Astrolabe Catalogue

 

Date 1559
Maker Thomas Gemini
Place London
Material Brass
Acquisition Transferred from the University Observatory, Oxford, in 1936
Accession 1936-6

Provenance

The surviving parts of Oxford University's Savilian Collection of astronomical instruments were discovered in a neglected state at the University Observatory in 1936. They had come there from the Savilian Tower in the 1890s, where they had been nominally in the custody of the Bodleian Library. They were kept in the tower's 'astronomy chamber' for use by the 17th and 18th-century Savilian professors of astronomy and geometry in their teaching. The collection, including this astrolabe, was given to the university in 1659 by Nicholas Greaves, in memory of his brother John Greaves and of John Bainbridge, who were the first two Savilian professors of astronomy.

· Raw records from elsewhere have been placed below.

(** * Google Maps prospecting script: a shallow embedding and its properties

    The script under study ([google-prospeccao.py]) queries the Places API
    with two search strategies, follows the continuation token of each,
    enriches every hit through a detail lookup, merges and deduplicates the
    two tables and exports the result as a spreadsheet.

    The embedding follows the Python text function by function.  The remote
    provider is a deterministic function of the requests issued so far; the
    world threaded through the code is that request log together with the
    files written.  Python exceptions are an explicit outcome of every
    effectful step, so that [try ... except Exception] can be modelled as it
    is written.

    Left out: what the script prints, the progress bar, and the unused
    helper [converter_horarios].  pandas is modelled as far as its
    documentation describes the calls the script makes. *)

From Stdlib Require Import ZArith Floats.SpecFloat.
From stdpp Require Import base decidable option list strings pretty
  countable gmap fin_maps.

Set Warnings "-register-all".

Local Open Scope Z_scope.

(** ** Decoded JSON values

    [response.json()] yields Python values built from [None], booleans,
    integers, floats, strings, lists and dictionaries with string keys. *)

Inductive json : Type :=
| JNull
| JBool (b : bool)
| JInt (z : Z)
| JFloat (f : spec_float)
| JStr (s : string)
| JList (l : list json)
| JObj (m : gmap string json).

Module Json.

(** Size of a value, used only as the measure of the induction principle
    below (the generated one says nothing about the nested occurrences). *)
Fixpoint size (j : json) : nat :=
  match j with
  | JList l => S (foldr (λ x acc, size x + acc)%nat 0%nat l)
  | JObj m => S (map_fold (λ _ x acc, size x + acc)%nat 0%nat m)
  | _ => 1%nat
  end.

(** Scalars are the leaves of the encoding into [gen_tree]. *)
Inductive leaf : Type :=
| LNull | LBool (b : bool) | LInt (z : Z) | LFloat (f : spec_float)
| LStr (s : string).

Definition field (kv : string * gen_tree leaf) : gen_tree leaf :=
  GenNode 2 [GenLeaf (LStr kv.1); kv.2].

Fixpoint encode (j : json) : gen_tree leaf :=
  match j with
  | JNull => GenLeaf LNull
  | JBool b => GenLeaf (LBool b)
  | JInt z => GenLeaf (LInt z)
  | JFloat f => GenLeaf (LFloat f)
  | JStr s => GenLeaf (LStr s)
  | JList l => GenNode 0 (encode <$> l)
  | JObj m => GenNode 1 (field <$> map_to_list (encode <$> m))
  end.

#[global] Instance spec_float_eq_dec : EqDecision spec_float.
Proof. solve_decision. Defined.

#[global] Instance leaf_eq_dec : EqDecision leaf.
Proof. solve_decision. Defined.

(** Induction with hypotheses for the elements of a list and the values of
    an object. *)
Lemma rect' (P : json → Prop) :
  P JNull → (∀ b, P (JBool b)) → (∀ z, P (JInt z)) → (∀ f, P (JFloat f)) →
  (∀ s, P (JStr s)) →
  (∀ l, Forall P l → P (JList l)) →
  (∀ m, map_Forall (λ _, P) m → P (JObj m)) →
  ∀ j, P j.
Proof.
  intros Hn Hb Hz Hf Hs Hl Hm j.
  remember (size j) as n eqn:Hsz. revert j Hsz.
  induction (lt_wf n) as [n _ IH]. intros j ->.
  destruct j as [| | | | |l|m]; auto.
  - apply Hl. simpl in IH.
    induction l as [|x l IHl]; constructor.
    + apply (IH (size x)); [simpl; lia|done].
    + apply IHl. intros k Hk. apply IH. simpl. lia.
  - apply Hm. simpl in IH. revert IH.
    induction m as [|k x m Hk Hfold IHm] using map_first_key_ind; intros IH.
    + apply map_Forall_empty.
    + rewrite map_fold_insert_first_key in IH by done.
      apply map_Forall_insert; [done|]. split.
      * apply (IH (size x)); [lia|done].
      * apply IHm. intros k' Hk'. apply IH. lia.
Qed.

Lemma field_inj : Inj (=) (=) field.
Proof. intros [k1 t1] [k2 t2]; unfold field; simpl. congruence. Qed.

Lemma encode_inj : Inj (=) (=) encode.
Proof.
  intros x; induction x as [| | | | |l IHl|m IHm] using rect';
    intros [| | | | |l'|m']; simpl; try congruence.
  - intros [=Heq]. f_equal. revert l' Heq.
    induction IHl as [|x l Hx _ IH]; intros [|y l']; simpl; try done.
    intros [=Hxy Hl]. f_equal; [by apply Hx|by apply IH].
  - intros [=Heq]. f_equal.
    apply (list_fmap_eq_inj field field_inj) in Heq.
    apply (f_equal (list_to_map (M:=gmap string (gen_tree leaf)))) in Heq.
    rewrite !list_to_map_to_list in Heq.
    apply map_eq. intros k.
    apply (f_equal (λ n, n !! k)) in Heq. rewrite !lookup_fmap in Heq.
    destruct (m !! k) as [x|] eqn:Hmk, (m' !! k) as [y|]; simpl in Heq;
      try done.
    f_equal. apply (IHm k x Hmk). congruence.
Qed.

End Json.

#[global] Instance json_eq_dec : EqDecision json.
Proof.
  refine (λ x y, cast_if (decide (Json.encode x = Json.encode y)));
    abstract (first [by apply Json.encode_inj | congruence]).
Defined.

(** ** Python operations on decoded values *)

(** The exceptions the script can meet; every one of them is a subclass of
    [Exception].  [Excecao] stands for the classes the script's own
    operations do not raise, by the name of the class: those of the workbook
    writer and of the file system. *)
Inductive exn : Type :=
| KeyError | TypeError | AttributeError | IndexError
| RequestException | JSONDecodeError
| Excecao (classe : string).

(** The sentinel substituted for absent fields. *)
Definition NA : json := JStr "N/A".

(** The float NaN pandas writes into cells that have no value. *)
Definition NaN : json := JFloat S754_nan.

(** Truth value of a Python object, as tested by [if x:] and [not x]. *)
Definition py_bool (j : json) : bool :=
  match j with
  | JNull => false
  | JBool b => b
  | JInt z => negb (bool_decide (z = 0))
  | JFloat (S754_zero _) => false
  | JFloat _ => true
  | JStr s => negb (bool_decide (s = ""))
  | JList l => negb (bool_decide (l = []))
  | JObj m => negb (bool_decide (m = ∅))
  end.

(** [j[k]] for a string key: only a dictionary can be subscripted by a
    string. *)
Definition py_getitem (j : json) (k : string) : exn + json :=
  match j with
  | JObj m => match m !! k with Some v => inr v | None => inl KeyError end
  | _ => inl TypeError
  end.

(** [j[i]] for an integer index (only index [0] occurs in the script). *)
Definition py_getitem_int (j : json) (i : nat) : exn + json :=
  match j with
  | JList l => match l !! i with Some v => inr v | None => inl IndexError end
  | JStr s =>
      match String.get i s with
      | Some c => inr (JStr (String c ""))
      | None => inl IndexError
      end
  | JObj _ => inl KeyError
  | _ => inl TypeError
  end.

(** [j.get(k, d)]: of the decoded values only dictionaries have the method. *)
Definition py_get (j : json) (k : string) (d : json) : exn + json :=
  match j with
  | JObj m => inr (default d (m !! k))
  | _ => inl AttributeError
  end.

(** The items a [for] loop draws from a value: the elements of a list, the
    characters of a string, the keys of a dictionary (in an order that does
    not matter here: the loop body raises on the first of them, a string). *)
Definition py_iter (j : json) : exn + list json :=
  match j with
  | JList l => inr l
  | JStr s => inr ((λ c, JStr (String c "")) <$> String.list_ascii_of_string s)
  | JObj m => inr (JStr <$> (map_to_list m).*1)
  | _ => inl TypeError
  end.

(** [x == 'OK'] for a decoded value [x]. *)
Definition py_eq_str (j : json) (s : string) : bool := bool_decide (j = JStr s).

(** Optional arguments ([None] by default) as Python values. *)
Definition py_opt_str (o : option string) : json := from_option JStr JNull o.
Definition py_opt_int (o : option Z) : json := from_option JInt JNull o.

The instruments had belonged to John Greaves, and this astrolabe was used by him to measure the latitude of Rhodes during his scientific expedition to the eastern Mediterranean in 1637-40. How Greaves (or Bainbridge) acquired it is not known. In origin it is evident from the coat of arms and inscriptions that it was made either for or in honour of Queen Elizabeth I, who succeeded to the throne in November 1558 and was crowned in January 1559. A recent study has suggested that it is the 'instrment of astronymye' purchased from Gemini for £10 (a large sum) in May 1559 in the accounts of Robert Dudley, afterwards Earl of Leicester, the Queen's favourite at this time. He may well have commissioned it as a gift for her.